トルストイ(クリストファー・プラマー)の始めた運動を支える弟子チェルトコフ(ポール・ジアマッティ)の元に
彼らの運動に感銘を受けたワレンチン(ジェームズ・マカヴォイ)がやって来た。
チェルトコフは彼の純粋さと熱心さを見込んで、彼をトルストイの秘書に抜擢し
毎日、屋敷で起こった言動を細かく日記に残すように指示した。
軟禁状態である自分の目の変わりにしようとしたのだ。
トルストイに面会したワレンチンは、偉大な偶像の裏にあるトルストイの大らかさと愛情の深さに感激する。

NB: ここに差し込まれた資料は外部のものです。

Lemma signers_length snap : zlen (signers snap) = num_signers snap.
Proof.
  unfold signers, num_signers, zlen. rewrite (Permutation_length (merge_sort_Permutation Z.le (elements (Signers snap)))).
  done.
Qed.

(** Who apply lets sign passes the check of verifySeal. *)
Lemma not_signed_recently snap s : recents_ok (sNumber snap) snap -> 0 <= sNumber snap < 2 ^ 64 ->
  sNumber snap + 1 < 2 ^ 64 -> num_signers snap < 2 ^ 62 ->
  recently s (Recents (drop_oldest (sNumber snap + 1) snap)) = false ->
  signed_recently snap (sNumber snap + 1) s = false.
Proof.
  intros Hr Hn Hb Hsz Hnr. apply not_true_iff_false. intros Ht.
  rewrite <- not_true_iff_false, (recently_window _ _ _ Hr) in Hnr. apply Hnr.
  unfold signed_recently in Ht. fold (limit snap) in Ht.
  apply (existsb_recents (fun k r => (r =? s) && (k >? sub64 (sNumber snap + 1) (limit snap)))) in Ht
    as (k & r & E & [Hr1 Hk]%andb_true_iff). to_prop. subst r. exists k. split; [done|].
  destruct Hr as [Hwin _]. destruct (Hwin k s E). pose proof (limit_pos snap). unfold sub64 in Hk.
  assert (limit snap < 2 ^ 63) by (unfold limit; dlia).
  destruct (decide (limit snap <= sNumber snap + 1)); [rewrite u64_small in Hk by (unfold is_u64; lia); lia|].
  rewrite u64_neg_wrap in Hk by lia. lia.
Qed.

(** C17: The engine never gets stuck: while there are signers at all,
    some signer may sign the next block whatever was signed before.  Any
    well-formed next header it signs, with either vote, is applied, and passes
    the seal verification if its difficulty is the one of its turn. *)
Theorem clique_never_stuck epoch snap : reachable epoch snap -> Signers snap <> ∅ -> epoch <> 0 ->
  sNumber snap + 1 < 2 ^ 64 -> num_signers snap < 2 ^ 62 ->
  exists s, s ∈ Signers snap /\
    forall h b, header_ok h -> num h = sNumber snap + 1 -> ecrecover h = Ok (inl s) -> vote_of h = Some b ->
      (exists snap', snap_apply epoch snap [h] = Ok (inl snap')) /\
      (calcDifficulty snap s = Ok (Header.Difficulty h) -> verifySeal false snap h = Ok None).
Proof.
  intros Hreach Hne He Hb Hsz.
  pose proof (reachable_ok epoch snap Hreach) as Hok.
  destruct (free_signer (sNumber snap) snap) as (s & Hin & Hnr); [apply Hok | apply Hok | done |].
  exists s. split; [done|]. intros h b Hh Hnum Hrec Hvote. pose proof (co_number _ Hok) as Hn0. split.
  - destruct (voted_exists epoch snap h s b) as (snap3 & _ & E); [apply Hok | done | done | done | by rewrite Hnum | done |].
    unfold snap_apply. cbn [last contiguous apply_headers]. rewrite E. cbn [mbind res_bind].
    unfold add64 at 1. rewrite u64_small by (unfold is_u64; lia). rewrite Hnum, Z.eqb_refl. cbn [andb negb].
    rewrite (Hash_spec h Hh). cbn [mbind res_bind]. by eexists.
  - intros Hd. unfold verifySeal. destruct (Z.eqb_spec (num h) 0); [lia|]. rewrite Hrec. cbn [mbind res_bind].
    rewrite bool_decide_true by done. cbn [negb].
    rewrite Hnum, (not_signed_recently snap s) by (apply Hok || done || lia).
    unfold calcDifficulty in Hd.
    assert (En : add64 (sNumber snap) 1 = sNumber snap + 1) by (unfold add64; rewrite u64_small by (unfold is_u64; lia); lia).
    rewrite En in Hd. destruct (inturn snap (sNumber snap + 1) s) as [t| |]; try done. cbn [mbind res_bind] in *.
    injection Hd as <-. by destruct t.
Qed.

(** ** Sealing *)

(** What the engine relies on of the signing function of the wallet: a signature
    has 65 bytes and the public key of the account is recovered from it. *)
Definition signs (sign : Address -> bytes -> option bytes) : Prop :=
  forall a data sig, sign a data = Some sig -> zlen sig = 65 /\
    exists pubkey, Ecrecover (be_bytes 32 (keccak256 data)) sig = Some pubkey /\ keccak256 (drop 1 pubkey) mod 2 ^ 160 = a.

Lemma slice_parts {A} (a b : list A) :
  slice (a ++ b) 0 (zlen (a ++ b) - zlen b) = Ok a /\
  slice (a ++ b) (zlen (a ++ b) - zlen b) (zlen (a ++ b)) = Ok b.
Proof.
  pose proof (zlen_nonneg a). pose proof (zlen_nonneg b). rewrite !zlen_app.
  replace (zlen a + zlen b - zlen b) with (zlen a) by lia. unfold slice. rewrite zlen_app, !bool_decide_true by lia.
  replace (zlen a - 0) with (zlen a) by lia. replace (zlen a + zlen b - zlen a) with (zlen b) by lia.
  unfold zlen. rewrite !Nat2Z.id. change (Z.to_nat 0) with 0%nat. rewrite drop_0.
  by rewrite take_app_length, drop_app_length, firstn_all.
Qed.

Lemma put_seal_extra h sig : 65 <= zlen (Header.Extra h) -> zlen sig = 65 ->
  exists a, Header.Extra (put_seal h sig) = a ++ sig /\ slice (Header.Extra h) 0 (zlen (Header.Extra h) - extraSeal) = Ok a.
Proof.
  intros Hl Hs. unfold zlen in Hl, Hs. exists (take (length (Header.Extra h) - 65) (Header.Extra h)).
  split.
  - cbn [put_seal Header.Extra]. rewrite (take_ge sig) by lia. rewrite drop_ge by lia. by rewrite app_nil_r.
  - unfold slice, extraSeal, zlen. rewrite bool_decide_true by lia. change (Z.to_nat 0) with 0%nat. rewrite drop_0.
    by replace (Z.to_nat _) with (length (Header.Extra h) - 65)%nat by lia.
Qed.

(** The seal is not part of what is signed. *)
Lemma put_seal_signed h sig : 65 <= zlen (Header.Extra h) -> zlen sig = 65 ->
  encodeSigHeader (put_seal h sig) = encodeSigHeader h.
Proof.
  intros Hl Hs. destruct (put_seal_extra h sig Hl Hs) as (a & Ea & Es). unfold encodeSigHeader. rewrite Es, Ea.
  pose proof (slice_parts a sig) as [E _]. rewrite Hs in E. unfold extraSeal. rewrite E. reflexivity.
Qed.

Lemma signed_long h data : encodeSigHeader h = Ok data -> 65 <= zlen (Header.Extra h).
Proof.
  unfold encodeSigHeader, slice. intros Hd. destruct (bool_decide_reflect (0 <= 0 /\ 0 <= zlen (Header.Extra h) - extraSeal /\
    zlen (Header.Extra h) - extraSeal <= zlen (Header.Extra h))) as [Hb|]; [|done]. unfold extraSeal in Hb. lia.
Qed.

そして、チェルトコフが敵視していた妻ソフィヤ(ヘレン・ミレン)との愛情の深さも微笑ましく思っていた。
だが、トルストイとソフィヤの仲にはチェルトコフが主張している著作権の問題で溝が生まれていた…
悪女と言われてきたソフィヤの愛情豊かな姿が心に残りました~
妻として愛情深く13人の子供を生み、仕事のパートナーとしてもトルストイの著作物の清書をこなして来たソフィヤ。

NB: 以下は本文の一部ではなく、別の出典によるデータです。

Lemma edge_parent p c : edge p c <-> (0 < c /\ p = parent c)%nat.
Proof.
  unfold edge, parent. split.
  - intros [-> | ->]; (split; [lia|]); rewrite Nat.div2_div; [replace (2 * p + 1 - 1) with (p * 2) by lia | replace (2 * p + 2 - 1) with (1 + p * 2) by lia];
      rewrite ?Nat.div_add, ?Nat.div_mul by lia; done.
  - intros [Hc ->]. rewrite Nat.div2_div. pose proof (Nat.div_mod_eq (c - 1) 2). pose proof (Nat.mod_upper_bound (c - 1) 2). lia.
Qed.
Lemma parent_lt c : (0 < c)%nat -> (parent c < c)%nat.
Proof. intros Hc. assert (edge (parent c) c) as He by (by apply edge_parent). unfold edge in He. lia. Qed.

Lemma less_at_total l i j : (i < length l)%nat -> (j < length l)%nat -> less_at l i j = less (l !!! i) (l !!! j).
Proof.
  intros [a Ha]%lookup_lt_is_Some_2 [b Hb]%lookup_lt_is_Some_2. unfold less_at. rewrite Ha, Hb.
  by rewrite (list_lookup_total_correct _ _ _ Ha), (list_lookup_total_correct _ _ _ Hb).
Qed.

Lemma length_swap i j l : length (swap i j l) = length l.
Proof. unfold swap. destruct (l !! i), (l !! j); rewrite ?length_insert; done. Qed.

Lemma lookup_swap i j k l : (i < length l)%nat -> (j < length l)%nat ->
  swap i j l !!! k = if decide (k = i) then l !!! j else if decide (k = j) then l !!! i else l !!! k.
Proof.
  intros [a Ha]%lookup_lt_is_Some_2 [b Hb]%lookup_lt_is_Some_2. unfold swap. rewrite Ha, Hb.
  pose proof (lookup_lt_Some _ _ _ Ha). pose proof (lookup_lt_Some _ _ _ Hb).
  rewrite (list_lookup_total_correct _ _ _ Ha), (list_lookup_total_correct _ _ _ Hb).
  destruct (decide (k = i)) as [->|].
  - by rewrite list_lookup_total_insert_eq by (rewrite ?length_insert; done).
  - rewrite list_lookup_total_insert_ne by done. destruct (decide (k = j)) as [->|].
    + by rewrite list_lookup_total_insert_eq by done.
    + by rewrite list_lookup_total_insert_ne.
Qed.

Lemma insert_perm (l : list T) i a b : l !! i = Some a -> a :: <[i := b]> l ≡ₚ b :: l.
Proof.
  intros Ha. pose proof (lookup_lt_Some _ _ _ Ha). rewrite <- (take_drop_middle l i a Ha) at 2.
  rewrite insert_take_drop by done. rewrite <- !Permutation_middle. apply Permutation_swap.
Qed.

Lemma swap_perm i j l : swap i j l ≡ₚ l.
Proof.
  unfold swap. destruct (l !! i) as [a|] eqn:Ha; [|done]. destruct (l !! j) as [b|] eqn:Hb; [|done].
  destruct (decide (i = j)) as [->|Hij].
  { rewrite list_insert_insert_eq, list_insert_id by congruence. done. }
  apply (inj (cons a)). rewrite insert_perm by (by rewrite list_lookup_insert_ne).
  by apply insert_perm.
Qed.

(** ** Sinking *)

(** Everything is ordered, but perhaps [i] with its children and, when [i] is
    [bad], with its parent; the parent of [i] is ordered with its grandchildren. *)
Definition sinking (bad : bool) (k i n : nat) (l : list T) : Prop :=
  (forall p c, edge p c -> (c < n)%nat -> (k <= p)%nat -> p <> i -> (bad = true -> c <> i) -> le (l !!! p) (l !!! c)) /\
  (forall p c, edge p i -> edge i c -> (c < n)%nat -> (k <= p)%nat -> le (l !!! p) (l !!! c)).

Lemma child_None i n l : (n <= length l)%nat -> child i n l = None -> forall c, edge i c -> (c < n)%nat -> le (l !!! i) (l !!! c).
Proof.
  intros Hn Hc c He Hl. unfold child in Hc. unfold edge in He. unfold le.
  destruct (decide (n <= 2 * i + 1)%nat); [lia|].
  assert (forall j, (j < n)%nat -> less_at l j i = less (l !!! j) (l !!! i)) as Hless by (intros; apply less_at_total; lia).
  destruct (decide (2 * i + 1 + 1 < n)%nat); [|assert (c = 2 * i + 1)%nat as -> by lia; rewrite Hless in Hc by lia; by destruct (less _ _)].
  rewrite (less_at_total l (2 * i + 1 + 1)) in Hc by lia.
  destruct (less (l !!! (2 * i + 1 + 1)%nat) (l !!! (2 * i + 1)%nat)) eqn:E; rewrite Hless in Hc by lia;
    destruct (less _ (l !!! i)) eqn:E2 in Hc; try done.
  - destruct He as [-> | ->]; [|by replace (2 * i + 2)%nat with (2 * i + 1 + 1)%nat by lia].
    eapply le_trans; [exact E2|]. by apply less_le.
  - destruct He as [-> | ->]; [done|]. replace (2 * i + 2)%nat with (2 * i + 1 + 1)%nat by lia.
    eapply le_trans; [exact E2|done].
Qed.

Lemma child_Some i n l j : (n <= length l)%nat -> child i n l = Some j ->
  edge i j /\ (j < n)%nat /\ less (l !!! j) (l !!! i) = true /\ forall c, edge i c -> (c < n)%nat -> le (l !!! j) (l !!! c).
Proof.
  intros Hn Hc. unfold child in Hc. destruct (decide (n <= 2 * i + 1)%nat); [done|].
  set (j' := if decide _ then _ else _) in Hc. destruct (less_at l j' i) eqn:E; [|done]. injection Hc as <-.
  assert (edge i j' /\ (j' < n)%nat /\ forall c, edge i c -> (c < n)%nat -> le (l !!! j') (l !!! c)) as (He & Hj & Hle).
  { unfold j', edge. destruct (decide _) as [Hd|Hd].
    - rewrite less_at_total by lia. destruct (less _ _) eqn:E2.
      + repeat split; [lia..|]. intros c [-> | ->] ?; [by apply less_le|]. replace (2 * i + 2)%nat with (2 * i + 1 + 1)%nat by lia. apply le_refl.
      + repeat split; [lia..|]. intros c [-> | ->] ?; [apply le_refl|]. by replace (2 * i + 2)%nat with (2 * i + 1 + 1)%nat by lia.
    - repeat split; [lia..|]. intros c [-> | ->] ?; [apply le_refl|lia]. }
  repeat split; try done. rewrite less_at_total in E; [done|lia|unfold edge in He; lia].
Qed.

Lemma sinking_step bad k i n l j : (n <= length l)%nat -> child i n l = Some j -> sinking bad k i n l -> sinking false k j n (swap i j l).
Proof.
  intros Hn Hc [H1 H2]. destruct (child_Some _ _ _ _ Hn Hc) as (He & Hj & Hless & Hmin).
  assert (i < j)%nat as Hij by (unfold edge in He; lia).
  assert (forall q, swap i j l !!! q = if decide (q = i) then l !!! j else if decide (q = j) then l !!! i else l !!! q) as Hsw
    by (intros; apply lookup_swap; lia).
  split.
  - intros p c Hpc Hcn Hk Hp _. rewrite !Hsw.
    destruct (decide (p = i)) as [->|Hpi].
    + destruct (decide (c = i)) as [->|]; [unfold edge in Hpc; lia|].
      destruct (decide (c = j)) as [->|]; [by apply less_le|]. by apply Hmin.
    + rewrite (decide_False (P := p = j)) by done. destruct (decide (c = i)) as [->|Hci].
      * apply H2; done.
      * destruct (decide (c = j)) as [->|]; [exfalso; unfold edge in He, Hpc; lia|]. apply H1; try done.
  - intros p c Hp Hjc Hcn Hk. assert (p = i) as -> by (unfold edge in Hp, He; lia).
    assert (c <> i /\ c <> j) as [? ?] by (unfold edge in Hjc; lia).
    rewrite !Hsw, decide_True, !decide_False by done. apply H1; try done; unfold edge in *; lia.
Qed.

Lemma length_down_loop fuel : forall i n l, length (down_loop fuel i n l).2 = length l.
Proof. induction fuel as [|f IH]; intros; simpl; [done|]. destruct (child i n l); simpl; [|done]. by rewrite IH, length_swap. Qed.
Lemma down_loop_perm fuel : forall i n l, (down_loop fuel i n l).2 ≡ₚ l.
Proof. induction fuel as [|f IH]; intros; simpl; [done|]. destruct (child i n l); simpl; [|done]. by rewrite IH, swap_perm. Qed.
Lemma down_loop_ge fuel : forall i n l, (n <= length l)%nat -> (i <= (down_loop fuel i n l).1)%nat.
Proof.
  induction fuel as [|f IH]; intros i n l Hn; simpl; [done|]. destruct (child i n l) as [j|] eqn:E; simpl; [|done].
  apply child_Some in E as (He & _); [|done]. specialize (IH j n (swap i j l)). rewrite length_swap in IH. unfold edge in He. lia.
Qed.
(** What lies beyond the first [n] elements is not touched. *)
Lemma down_loop_above fuel : forall i n l q, (n <= length l)%nat -> (n <= q)%nat -> (down_loop fuel i n l).2 !!! q = l !!! q.
Proof.
  induction fuel as [|f IH]; intros i n l q Hn Hq; simpl; [done|]. destruct (child i n l) as [j|] eqn:E; simpl; [|done].
  apply child_Some in E as (He & Hj & _); [|done]. rewrite IH by (rewrite ?length_swap; done).
  unfold edge in He. rewrite lookup_swap by lia. by rewrite !decide_False by lia.
Qed.

Lemma down_loop_heap fuel : forall k i n l, (n <= length l)%nat -> (n <= i + fuel)%nat -> sinking false k i n l ->
  heap_from k n (down_loop fuel i n l).2.
Proof.
  assert (forall k i n l, (n <= length l)%nat -> child i n l = None -> sinking false k i n l -> heap_from k n l) as Hdone.
  { intros k i n l Hn E [H1 _] p c Hpc Hcn Hk. destruct (decide (p = i)) as [->|]; [by eapply child_None|]. by apply H1. }
  induction fuel as [|f IH]; intros k i n l Hn Hf Hs; simpl.
  - apply Hdone with i; try done. unfold child. by rewrite decide_True by lia.
  - destruct (child i n l) as [j|] eqn:E; simpl; [|by apply Hdone with i].
    apply IH; [by rewrite length_swap| |by eapply sinking_step].
    apply child_Some in E as (He & _); [|done]. unfold edge in He. lia.
Qed.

彼女は悪女と言われているのですけど、この作品を観ている限りそんなふうには思えません。
例え、感情的になって騒ぎを起こすことがあっても、それは生涯のパートナーとしての自負を持っていた彼女が
運動によって蔑ろにされた寂しさの裏返しのように思えてきます。
むしろ運動を進め、トルストイの一番弟子として親友のように付き添っていたチェルトコフの方が
策略家でソフィヤの敵のようにみえて来るのが面白かったです。
それは純粋な若者ワレンチンの公平な視点から見ているためかも知れません。
彼は本当の恋を知らずに生きてきました。
若い頃に放埓な生活を送っていたトルストイとは対照的な存在です。
ワレンチンは聞かされていた偶像よりもずっと人間的なトルストイの姿に戸惑いを感じつつも
次第に偶像と現実の彼の違いに気付いていきます。
それは高潔な運動とソフィヤと育んで来た愛との隔たりでもありました。
そして、ワレンチンが本当の恋に出会った時、人間に一番大切なものは何かを悟りました。
それにしても、やっぱり役者がいいですね~
ヘレン・ミレンやクリストファー・プラマーの存在感はもちろんのこと、
ポール・ジアマッティのちょっと策士的な雰囲気もぴったりでした。
そして、純粋な青年ワレンチンを演じたジェームズ・マカヴォイのいい人ぶりは最高ですね。
さすがはタムナスさんが似合うだけはあります。
現状や自分の心の揺れに悩みながらも最期には愛を信じるようになるワレンチンの視線を
見ている者に素直に感じさせるものがありました。
観終った時、運動にとっては悪女でも、トルストイにとってのソフィヤはやっぱり最愛の人だったのだなあと感じた1本です。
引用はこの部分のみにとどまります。